▸ **WHAT IS BEING ASKED**:
All of the data should be restated exactly as it stands.

▸ **TASK INPUTS**:
* * * * * * * * *

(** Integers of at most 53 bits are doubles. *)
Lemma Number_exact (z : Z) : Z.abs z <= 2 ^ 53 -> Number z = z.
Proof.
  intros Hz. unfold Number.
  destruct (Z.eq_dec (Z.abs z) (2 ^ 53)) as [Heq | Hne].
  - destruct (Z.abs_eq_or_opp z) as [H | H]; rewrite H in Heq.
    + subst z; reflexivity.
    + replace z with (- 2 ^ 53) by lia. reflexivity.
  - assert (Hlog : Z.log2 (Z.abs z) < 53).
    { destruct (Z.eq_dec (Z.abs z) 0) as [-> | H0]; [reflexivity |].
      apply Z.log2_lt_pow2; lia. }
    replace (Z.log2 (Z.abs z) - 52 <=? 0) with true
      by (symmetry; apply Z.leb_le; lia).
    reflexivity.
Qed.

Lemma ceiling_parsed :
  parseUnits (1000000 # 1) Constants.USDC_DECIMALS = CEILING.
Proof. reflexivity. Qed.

* * * * * * * * *

▸ **ANSWER SECTION**:
(** Integers of at most 53 bits are doubles. *)
Lemma Number_exact (z : Z) : Z.abs z <= 2 ^ 53 -> Number z = z.
Proof.
  intros Hz. unfold Number.
  destruct (Z.eq_dec (Z.abs z) (2 ^ 53)) as [Heq | Hne].
  - destruct (Z.abs_eq_or_opp z) as [H | H]; rewrite H in Heq.
    + subst z; reflexivity.
    + replace z with (- 2 ^ 53) by lia. reflexivity.
  - assert (Hlog : Z.log2 (Z.abs z) < 53).
    { destruct (Z.eq_dec (Z.abs z) 0) as [-> | H0]; [reflexivity |].
      apply Z.log2_lt_pow2; lia. }
    replace (Z.log2 (Z.abs z) - 52 <=? 0) with true
      by (symmetry; apply Z.leb_le; lia).
    reflexivity.
Qed.

Lemma ceiling_parsed :
  parseUnits (1000000 # 1) Constants.USDC_DECIMALS = CEILING.
Proof. reflexivity. Qed.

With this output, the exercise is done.